Trois mois après le déclenchement de l’opération Epic Fury, la situation ressemble plus à un immense imbroglio inextricable d’une magnitude stratégique majeure duquel aucun belligérant ne risque de sortir. Ce n’est plus un cas comme un autre des plus grands désastres stratégiques. C’est le summum de tout ce qu’il ne faut jamais faire en matière de stratégie.
Dans cette affaire foireuse majeure, les États-Unis et Israël ont joué leur va-tout et déjà perdu. Depuis des années, les ultras extrémistes israéliens suivent une doctrine stratégique que l’on peut parfaitement résumer dans cette phrase précise: « Nous n’avons pas besoin du monde, nous n’avons besoin que de Washington, et Washington nous appartient ». Ils ont jeté le soft power d’un David face à Goliath contre le hard power d’un Goliath rasant tout autour de lui. Ce faisant, les extrémistes ont confié les relations publiques à un escroc incapable de prononcer le mot « humilité »et qui semble désormais physiquement incapable de dissimuler son mépris.
Quand le président américain Donald Trump affirme que « Tout le monde déteste Israël à cause de ça », il brandit un miroir fait de verre brisé provenant d’un palais des glaces. Le reflet est plus qu’effrayant, mais c’est le seul objet honnête dans la pièce remplies de faux et de mensonges. Le monde ne voit pas seulement les décombres monstrueux de Gaza ; il voit le visage d’un Premier ministre prêt à se faire réprimander comme un simple mafioso pour préserver l’intégrité de sa coalition gouvernementale. L’image mondiale d’Israël n’est plus celle d’un État artificiel créé de toutes pièces ; c’est celle d’un État client demandant à son avocat de la pègre si le chèque a été encaissé. C’est une catastrophe qu’aucun Dôme de fer ne peut intercepter.
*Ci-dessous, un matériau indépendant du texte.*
(** * Clove agent kernel: a shallow embedding of the kernel core

    The development follows the C++ sources of the kernel:
    - [kernel/state_store.{hpp,cpp}]      scoped key-value store with TTL,
    - [kernel/virtual_fs.{hpp,cpp}]       in-memory filesystem of a world,
    - [worlds/world_engine.cpp]           worlds, membership, snapshots,
    - [kernel/event_bus.{hpp,cpp}] and [kernel/syscalls/events.cpp],
    - [kernel/syscalls/state.cpp] and [kernel/syscalls/fs.cpp], the handlers
      of the state requests and of the file requests served inside a world,
    - [runtime/agent/manager.{hpp,cpp}]   the restart supervisor.

    Conventions.  [std::unordered_map] and [std::map] are finite maps
    ([gmap]), [std::set] is [gset], [std::vector] and [std::queue] are lists.
    [uint32_t] and [uint64_t] values are [N] (or [Z]) with the wrap-around
    written where the code increments them.  A [steady_clock::time_point] is
    its tick count in nanoseconds, a [Z]; every operation that reads the
    clock takes the current time as an argument.  A [double] that the code
    computes with is an IEEE-754 binary64 value, the Standard Library's
    [spec_float] with its correctly rounded operations.  A C++ exception is
    the [None] of an [option].  Locks are not modelled: every operation runs
    under the lock of its store, so operations are atomic state transformers. *)

From Stdlib Require Import ZArith NArith QArith Qround Qminmax Qpower Ascii String List Lia.
From Stdlib Require SpecFloat.
From stdpp Require Import base decidable option list gmap fin_maps fin_sets strings pretty sorting.

Set Warnings "-register-all,-clear-no-such-hyp".
#[local] Open Scope string_scope.
#[local] Open Scope Z_scope.

(** ** JSON values ([nlohmann::json]) *)

Module Json.

(** Objects are key-ordered maps with unique keys ([std::map]); arrays are
    vectors.  Integer and unsigned numbers are [JInt]; a [double] is carried
    as a rational. *)
Inductive json : Type :=
  | JNull
  | JBool (b : bool)
  | JInt (z : Z)
  | JFloat (q : Q)
  | JStr (s : string)
  | JArr (l : list json)
  | JObj (m : gmap string json).

Definition is_object (j : json) : bool :=
  match j with JObj _ => true | _ => false end.

Definition is_array (j : json) : bool :=
  match j with JArr _ => true | _ => false end.

Definition is_number (j : json) : bool :=
  match j with JInt _ | JFloat _ => true | _ => false end.

(** [j.contains(key)]: false on anything that is not an object. *)
Definition contains (j : json) (key : string) : bool :=
  match j with
  | JObj m => bool_decide (is_Some (m !! key))
  | _ => false
  end.

(** [j[key]] on a const object after a successful [contains]. *)
Definition at_key (j : json) (key : string) : json :=
  match j with
  | JObj m => default JNull (m !! key)
  | _ => JNull
  end.

(** [j.get<std::string>()], [type_error] unless a string. *)
Definition get_string (j : json) : option string :=
  match j with JStr s => Some s | _ => None end.

Definition get_bool (j : json) : option bool :=
  match j with JBool b => Some b | _ => None end.

(** Conversions to [int] and to [uint32_t] keep the low 32 bits. *)
Definition to_int32 (z : Z) : Z := (z + 2147483648) mod 4294967296 - 2147483648.
Definition to_uint32 (z : Z) : Z := z mod 4294967296.

(** [j.get<int>()]: defined on numbers (a float is truncated) and on
    booleans, which the library converts to 0 and 1. *)
Definition get_int (j : json) : option Z :=
  match j with
  | JInt z => Some (to_int32 z)
  | JFloat q => Some (to_int32 (Qnum q ÷ Zpos (Qden q)))
  | JBool b => Some (if b then 1 else 0)
  | _ => None
  end.

(** [j.get<uint32_t>()], on numbers and booleans alike. *)
Definition get_uint32 (j : json) : option Z :=
  match j with
  | JInt z => Some (to_uint32 z)
  | JFloat q => Some (to_uint32 (Qnum q ÷ Zpos (Qden q)))
  | JBool b => Some (if b then 1 else 0)
  | _ => None
  end.

(** [j.get<double>()]: on numbers only ([double] is the library's own float
    type, whose conversion does not accept booleans). *)
Definition get_double (j : json) : option Q :=
  match j with
  | JInt z => Some (inject_Z z)
  | JFloat q => Some q
  | _ => None
  end.

(** [j.value(key, dflt)]: [type_error] when [j] is not an object; the
    default when the key is absent; otherwise the converted member. *)
Definition value_with {A} (conv : json → option A) (j : json) (key : string) (dflt : A) : option A :=
  match j with
  | JObj m =>
      match m !! key with
      | Some v => conv v
      | None => Some dflt
      end
  | _ => None
  end.

Definition value_string := value_with get_string.
Definition value_bool := value_with get_bool.
Definition value_int := value_with get_int.
Definition value_double := value_with get_double.
Definition value_json := value_with (λ v : json, Some v).

(** Non-const [j[key] = v]: a null becomes an object first; any other
    non-object throws. *)
Definition set_key (j : json) (key : string) (v : json) : option json :=
  match j with
  | JNull => Some (JObj {[ key := v ]})
  | JObj m => Some (JObj (<[ key := v ]> m))
  | _ => None
  end.

(** Entries ordered by key, the iteration order of an object. *)
Definition key_le (e1 e2 : string * json) : Prop := String.le e1.1 e2.1.

#[global] Instance key_le_dec : RelDecision key_le.
Proof. intros e1 e2. unfold key_le. apply _. Defined.

Definition entries_of (m : gmap string json) : list (string * json) :=
  merge_sort key_le (map_to_list m).

(** [j.items()]: the entries of an object by ascending key; the elements of
    an array under their decimal index; nothing for null; a primitive value
    under the empty key. *)
Definition items (j : json) : list (string * json) :=
  match j with
  | JObj m => entries_of m
  | JArr l => imap (λ i v, (pretty i, v)) l
  | JNull => []
  | _ => [("", j)]
  end.

(** The elements of an array, as a range-for over it yields them. *)
Definition elements_of (j : json) : list json :=
  match j with
  | JArr l => l
  | _ => []
  end.

(** A [std::vector<std::string>] assigned to a json. *)
Definition of_strings (l : list string) : json := JArr (JStr <$> l).

(** The loop [for (p : arr) out.push_back(p.get<std::string>())]. *)
Definition get_strings (arr : json) : option (list string) :=
  mapM get_string (elements_of arr).

End Json.
Export Json.
Lemma visit_ok topic journal rank s :
  session_ok s → session_ok (session_of (visit serpapi topic journal rank s)).
Proof.
  intros Hs. unfold visit.
  destruct (journal !! "nama_jurnal") as [nama|]; [|done].
  pose proof (search_google_pdf topic journal) as Hpdf.
  destruct (search_google serpapi topic journal) as [results|]; cbn in *.
  - apply session_ok_emit; [done|]. apply session_ok_extend; [done|].
    by repeat apply session_ok_emit.
  - by repeat apply session_ok_emit.
Qed.

Lemma explicit_loop_ok topic selected s :
  session_ok s → session_ok (session_of (explicit_loop serpapi topic selected s)).
Proof.
  revert s. induction selected as [|[journal|] rest IH]; intros s Hs; [done| |done].
  cbn [explicit_loop].
  destruct (get_falsy journal "nama_jurnal" && get_falsy journal "link"); [by apply IH|].
  pose proof (visit_ok topic (ensure_keys journal)
    (get_default (ensure_keys journal) "sinta_rank" PNone) s Hs) as Hv.
  destruct (visit _ _ _ _ _); [by apply IH|done].
Qed.

Lemma group_loop_ok topic rank journals s :
  session_ok s → session_ok (session_of (group_loop serpapi topic rank journals s)).
Proof.
  revert s. induction journals as [|journal rest IH]; intros s Hs; [done|].
  cbn [group_loop].
  destruct (get_falsy journal "nama_jurnal"); [by apply IH|].
  pose proof (visit_ok topic (<["sinta_rank" := PStr rank]> journal) (PStr rank) s Hs) as Hv.
  destruct (visit _ _ _ _ _); [by apply IH|done].
Qed.

Lemma catalog_loop_ok topic selected_rank data s :
  session_ok s →
  session_ok (session_of (catalog_loop serpapi topic selected_rank data s)).
Proof.
  revert s. induction data as [|[rank journals] rest IH]; intros s Hs; [done|].
  cbn [catalog_loop].
  destruct (negb _); [by apply IH|].
  destruct (negb _); [by apply IH|].
  pose proof (group_loop_ok topic rank journals s Hs) as Hg.
  destruct (group_loop _ _ _ _ _); [by apply IH|done].
Qed.

(** [ensure_keys] leaves the three keys present. *)
Lemma setdefault_lookup k dflt journal :
  setdefault k dflt journal !! k = Some (default dflt (journal !! k)).
Proof.
  unfold setdefault. destruct (journal !! k) eqn:Hk; [done|].
  by rewrite lookup_insert_eq.
Qed.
Il n’y a pas d’issue à ce théâtre obscur. Nous assistons au dernier acte d’une folie à deux où l’étreinte s’est transformée en étreinte mortelle. Netanyahou a besoin de l’image de force de Trump pour échapper au tribunal ; Trump a besoin de la base évangélique de Netanyahou pour échapper au commissariat. Toute cette transaction repose sur le postulat « tout le monde te déteste désormais » et ce postulat est non seulement réel mais se renforce de jour en jour. C’est un exercice de branding digne d’un culte de la mort dont on voit le rouleau compresseur en action transformer tout en montagnes de débris et de cadavres ayant les mains attachés derrière le dos et achevés d’une balle dans la nuque.